### WHAT YOU WILL DO
Determine how many lines below contain the word "action", then write that number by itself.
:: DATA SHOWN ::
(* ===== verification/Imp.v ===== *)
(** * Imp: the process in the container and the calls of the master
    (internal/imp/protocol: imp.go, method-*.go, errors.go, header.go,
    master.go, master-session.go; pkg/net/named-pipe.go)

    A request is read, what it asks for is done on the host of the imp, a
    parameter, and the response is written.  The master's calls write a
    request and read the response. *)
From stdpp Require Import prelude gmap strings.
From Stdlib Require Import NArith ZArith Ascii.
From S2P Require Import Prelude GoBytes GoPath Errors AuthModel SysValues NetValues GoConc ImpWire SysCopy.

(** ** The host of the imp: processes, files, the network *)

Class ImpHost (W T : Type) := {
  ProcessesWithContext : eff W go_error (list Z);
  process_Environ : Z → eff W go_error (list bytes);
  os_FindProcess : Z → eff W go_error unit;
  Process_Signal : Z → N → eff W go_error unit;
  os_ReadFile : bytes → eff W go_error bytes;
  os_Environ : W → list bytes;
  (* the order in which a map is gone through *)
  range_order : W → Vars → list (bytes * bytes);
  Dialer_DialContext : bytes → eff W go_error T;
  (* a connection: what it says, what it was told, and its end *)
  T_side : T → side;
  T_Written : T → list bytes → W → W;
  T_Close : T → W → W;
  rand_Read : nat → eff W go_error bytes;
  time_UnixMilli : W → Z;
  base58_Encode : bytes → bytes;
  os_TempDir : W → bytes;
  os_MkdirAll : bytes → W → W;
  Listen_unix : bytes → eff W go_error unit;
}.

(** google/uuid *)
Class Uuid := { Id_String : Id → bytes }.

(** ** A connection of the imp *)

(** The buffer of its decoder, what is still to arrive and how that ends, what
    was written, how many writes are taken yet, what closing says, and whether it
    is closed. *)
Record conn (W : Type) : Type := mkConn {
  cn_world : W;
  cn_buffer : bytes;
  cn_arriving : list bytes;
  cn_end : option (option go_error);
  cn_sent : list bytes;
  cn_room : option (nat * go_error);
  cn_close : option go_error;
  cn_closed : bool;
}.
Arguments mkConn {W}.
Arguments cn_world {W}.
Arguments cn_buffer {W}.
Arguments cn_arriving {W}.
Arguments cn_end {W}.
Arguments cn_sent {W}.
Arguments cn_room {W}.
Arguments cn_close {W}.
Arguments cn_closed {W}.

Section conn.
Context {W : Type}.

Definition on_reader {A} (m : reader A) : eff (conn W) go_error A := λ c,
  let '(r, (buffer, arriving)) := m (cn_buffer c, cn_arriving c) in
  (r, mkConn (cn_world c) buffer arriving (cn_end c) (cn_sent c) (cn_room c) (cn_close c) (cn_closed c)).
Definition set_world (w : W) (c : conn W) : conn W :=
  mkConn w (cn_buffer c) (cn_arriving c) (cn_end c) (cn_sent c) (cn_room c) (cn_close c) (cn_closed c).
Definition on_world {A} (m : eff W go_error A) : eff (conn W) go_error A := λ c,
  let '(r, w) := m (cn_world c) in (r, set_world w c).

(** One write after the other, up to one that fails. *)
Definition write (v : bytes) : eff (conn W) go_error unit := λ c,
  let put room := mkConn (cn_world c) (cn_buffer c) (cn_arriving c) (cn_end c) (cn_sent c ++ [v]) room (cn_close c) (cn_closed c) in
  match cn_room c with
  | None => (Ok tt, put None)
  | Some (0, e) => (Err e, c)
  | Some (S k, e) => (Ok tt, put (Some (k, e)))
  end.
Fixpoint send (ws : list bytes) : eff (conn W) go_error unit :=
  match ws with [] => mret tt | v :: ws' => _ ← write v; send ws' end.

Definition or_fail {S A} (f : go_error → go_error) (m : eff S go_error A) : eff S go_error A := λ s,
  match m s with (Ok a, s') => (Ok a, s') | (Err e, s') => (Err (f e), s') | (Panic, s') => (Panic, s') end.
(** [if err != nil { … } else { … }] *)
Definition attempt {S A B} (m : eff S go_error A) (failed : go_error → eff S go_error B) (f : A → eff S go_error B)
  : eff S go_error B := λ s,
  match m s with (Ok a, s') => f a s' | (Err e, s') => failed e s' | (Panic, s') => (Panic, s') end.
Definition deferred {S A} (f : S → S) (m : eff S go_error A) : eff S go_error A := λ s, let '(r, s') := m s in (r, f s').
(** An error as a value. *)
Definition caught {S} (m : eff S go_error unit) : eff S go_error (option go_error) := λ s,
  match m s with (Ok _, s') => (Ok None, s') | (Err e, s') => (Ok (Some e), s') | (Panic, s') => (Panic, s') end.

(** The connection as a side of [FullDuplexCopy]: reads pass the decoder by, and
    it has no [CloseWrite]. *)
Definition conn_side (c : conn W) : side :=
  mkSide (cn_arriving c) (cn_end c) [] (cn_room c) None false (cn_closed c).
End conn.

(** ** Methods *)

Definition handling_failed (method : N) (e : go_error) : go_error :=
  typed_Newf errors.Network (b "handling " ++ Method_String method ++ b " failed: " ++ Error_text e) (Some e).

(** [errors.go]: the first target of which the chain has an error. *)
Definition network_kinds : list (error_kind → bool) :=
  [λ k, bool_decide (k = DNSError); λ k, bool_decide (k = AddrError); λ k, bool_decide (k = InvalidAddrError);
   λ k, bool_decide (k = UnknownNetworkError); λ k, bool_decide (k = ParseError);
   λ k, match k with Errno _ => true | _ => false end; λ k, bool_decide (k = OpError)].
Fixpoint reWrapIfUserFacingErrors (err : go_error) (targets : list (error_kind → bool)) : go_error :=
  match targets with
  | [] => err
  | target :: targets' =>
      match As_kind target err with
      | Some tErr => typed_error errors.Network (Error_text tErr) true (Some tErr)
      | None => reWrapIfUserFacingErrors err targets'
      end
  end.
Definition reWrapIfUserFacingNetworkErrors (err : go_error) : go_error := reWrapIfUserFacingErrors err network_kinds.

Section imp.
Context {W T : Type} `{ImpHost W T, Uuid, MsgPack, IpText}.
Context (signals : list (bytes * N)).      (* [signalToStr] is built in this order *)

(** [Imp], as far as requests look at it. *)
Record imp : Type := mkImp { im_ExitCodeByConnectionIdPath : bytes }.
Implicit Types (this : imp) (header : Header).

Definition handleFromServerSide {REQ RSP} header (dec : reader REQ) (enc : RSP → list bytes)
    (action : REQ → eff W go_error RSP) : eff (conn W) go_error unit :=
  req ← or_fail (handling_failed (hd_Method header)) (on_reader dec);
  rsp ← on_world (action req);
  or_fail (handling_failed (hd_Method header)) (send (enc rsp)).

Definition handleMethodPing header : eff (conn W) go_error unit :=
  handleFromServerSide header (mret tt) Error_EncodeMsgPack (λ _, mret None).

(** The first process, but one with the number 0, with the variable; a process
    whose environment cannot be read is passed by. *)
Fixpoint find_process (expectedEnv : bytes) (candidates : list Z) : eff W go_error Z :=
  match candidates with
  | [] => mret 0%Z
  | candidate :: candidates' => λ w,
      match process_Environ candidate w with
      | (Ok envs, w') =>
          if bool_decide (expectedEnv ∈ envs) && negb (candidate =? 0)%Z then (Ok candidate, w')
          else find_process expectedEnv candidates' w'
      | (Err _, w') => find_process expectedEnv candidates' w'
      | (Panic, w') => (Panic, w')
      end
  end.

Definition imp_kill (pid : Z) (signal : N) : eff W go_error unit :=
  _ ← os_FindProcess pid;
  or_fail (λ err, if Is_known os_ErrProcessDone err then no_such_process else err) (Process_Signal pid signal).

Definition EnvName : bytes := b "BIFROEST_CONNECTION_ID".
Definition cannot_kill header (req : methodKillRequest) (pid : Z) (err : go_error) : go_error :=
  typed_Newf errors.System
    (b "cannot kill process " ++ format_int 10 pid ++ b " of " ++ Id_String (hd_ConnectionId header) ++ b " with "
     ++ Signal_String signals (kr_signal req) ++ b ": " ++ Error_text err) (Some err).

Definition killRequested header (req : methodKillRequest) : eff W go_error unit :=
  pid ← (if (kr_pid req =? 0)%Z
         then candidates ← or_fail (cannot_kill header req 0) ProcessesWithContext;
              find_process (EnvName ++ b "=" ++ Id_String (hd_ConnectionId header)) candidates
         else mret (kr_pid req));
  if (pid =? 0)%Z then fail no_such_process
  else or_fail (cannot_kill header req pid) (imp_kill pid (kr_signal req)).
Definition handleMethodKill header : eff (conn W) go_error unit :=
  handleFromServerSide header methodKillRequest_DecodeMsgPack Error_EncodeMsgPack
    (λ req, caught (killRequested header req)).

Definition exitCode this header : eff W go_error methodGetConnectionExitCodeResponse :=
  if Id_IsZero (hd_ConnectionId header) then mret (mkExitCodeResponse false 0 None)
  else λ w,
    match os_ReadFile (path_join [im_ExitCodeByConnectionIdPath this; Id_String (hd_ConnectionId header)]) w with
    | (Err err, w') =>
        (Ok (if sys_IsNotExist err then mkExitCodeResponse false 0 None else mkExitCodeResponse false 0 (Some err)), w')
    | (Ok content, w') =>
        (Ok (match parse_int 10 64 (trim_space content) with
             | None => mkExitCodeResponse false 0 None
             | Some v => mkExitCodeResponse true v None
             end), w')
    | (Panic, w') => (Panic, w')
    end.
Definition handleMethodGetConnectionExitCode this header : eff (conn W) go_error unit :=
  handleFromServerSide header (mret tt) methodGetConnectionExitCodeResponse_EncodeMsgPack (λ _, exitCode this header).

Definition handleMethodGetEnvironment header : eff (conn W) go_error unit :=
  handleFromServerSide header (mret tt) (λ variables, methodGetEnvironmentResponse_EncodeMsgPack variables None)
    (λ _, gets (λ w, range_order w (EnvVars_Add ∅ (os_Environ w)))).

(** [copy] is [FullDuplexCopy] of the target and the connection. *)
Definition handleMethodTcpForward (copy : T → eff (conn W) go_error unit) header : eff (conn W) go_error unit :=
  let failCore A : eff (conn W) go_error A → eff (conn W) go_error A := or_fail (handling_failed (hd_Method header)) in
  target ← failCore _ (on_reader methodTcpForwardRequest_DecodeMsgPack);
  attempt (on_world (Dialer_DialContext (HostPort_String target)))
    (λ err, failCore _ (send (Error_EncodeMsgPack (Some (reWrapIfUserFacingNetworkErrors err)))))
    (λ t, deferred (λ c, set_world (T_Close t (cn_world c)) c)
            (_ ← failCore _ (send (Error_EncodeMsgPack None)); failCore _ (copy t))).

(** ** Named pipes (pkg/net/named-pipe.go, named-pipe_linux.go) *)

Fixpoint little_endian (n : nat) (v : N) : bytes :=
  match n with 0 => [] | S n' => ascii_of_N (v mod 256) :: little_endian n' (v / 256) end.
Definition uint64_of (z : Z) : N := Z.to_N (z mod 2 ^ 64).

Definition NewNamedPipeId : eff W go_error bytes :=
  buf ← rand_Read 16;
  if negb (bool_decide (length buf = 16))
  then fail (typed_Newf errors.System (b "cannot read enough random bytes") None)
  else now ← gets time_UnixMilli; mret (base58_Encode (buf ++ little_endian 8 (uint64_of now))).

Definition newNamedPipe (purpose : Purpose) (id : bytes) : eff W go_error bytes :=
  dir ← gets os_TempDir;
  _ ← modify (os_MkdirAll dir);
  dir ← gets os_TempDir;
  let path := path_join [dir; purpose ++ b "-" ++ id ++ b ".sock"] in
  _ ← Listen_unix path;
  mret path.

Definition cannot_create_pipe (purpose : Purpose) (err : go_error) : go_error :=
  typed_Newf errors.Network (b "cannot create named pipe for " ++ purpose ++ b ": " ++ Error_text err) (Some err).
Definition NewNamedPipeWithId (purpose : Purpose) (id : bytes) : eff W go_error bytes :=
  or_fail (cannot_create_pipe purpose)
    (_ ← lift (of_net (Purpose_Validate purpose));
     if bool_decide (length id = 0) then fail (typed_Newf errors.Network (b "empty named pipe id") None)
     else newNamedPipe purpose id).
Definition NewNamedPipe (purpose : Purpose) : eff W go_error bytes :=
  id ← or_fail (cannot_create_pipe purpose) NewNamedPipeId;
  NewNamedPipeWithId purpose id.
:::
### YOUR SOLUTION
2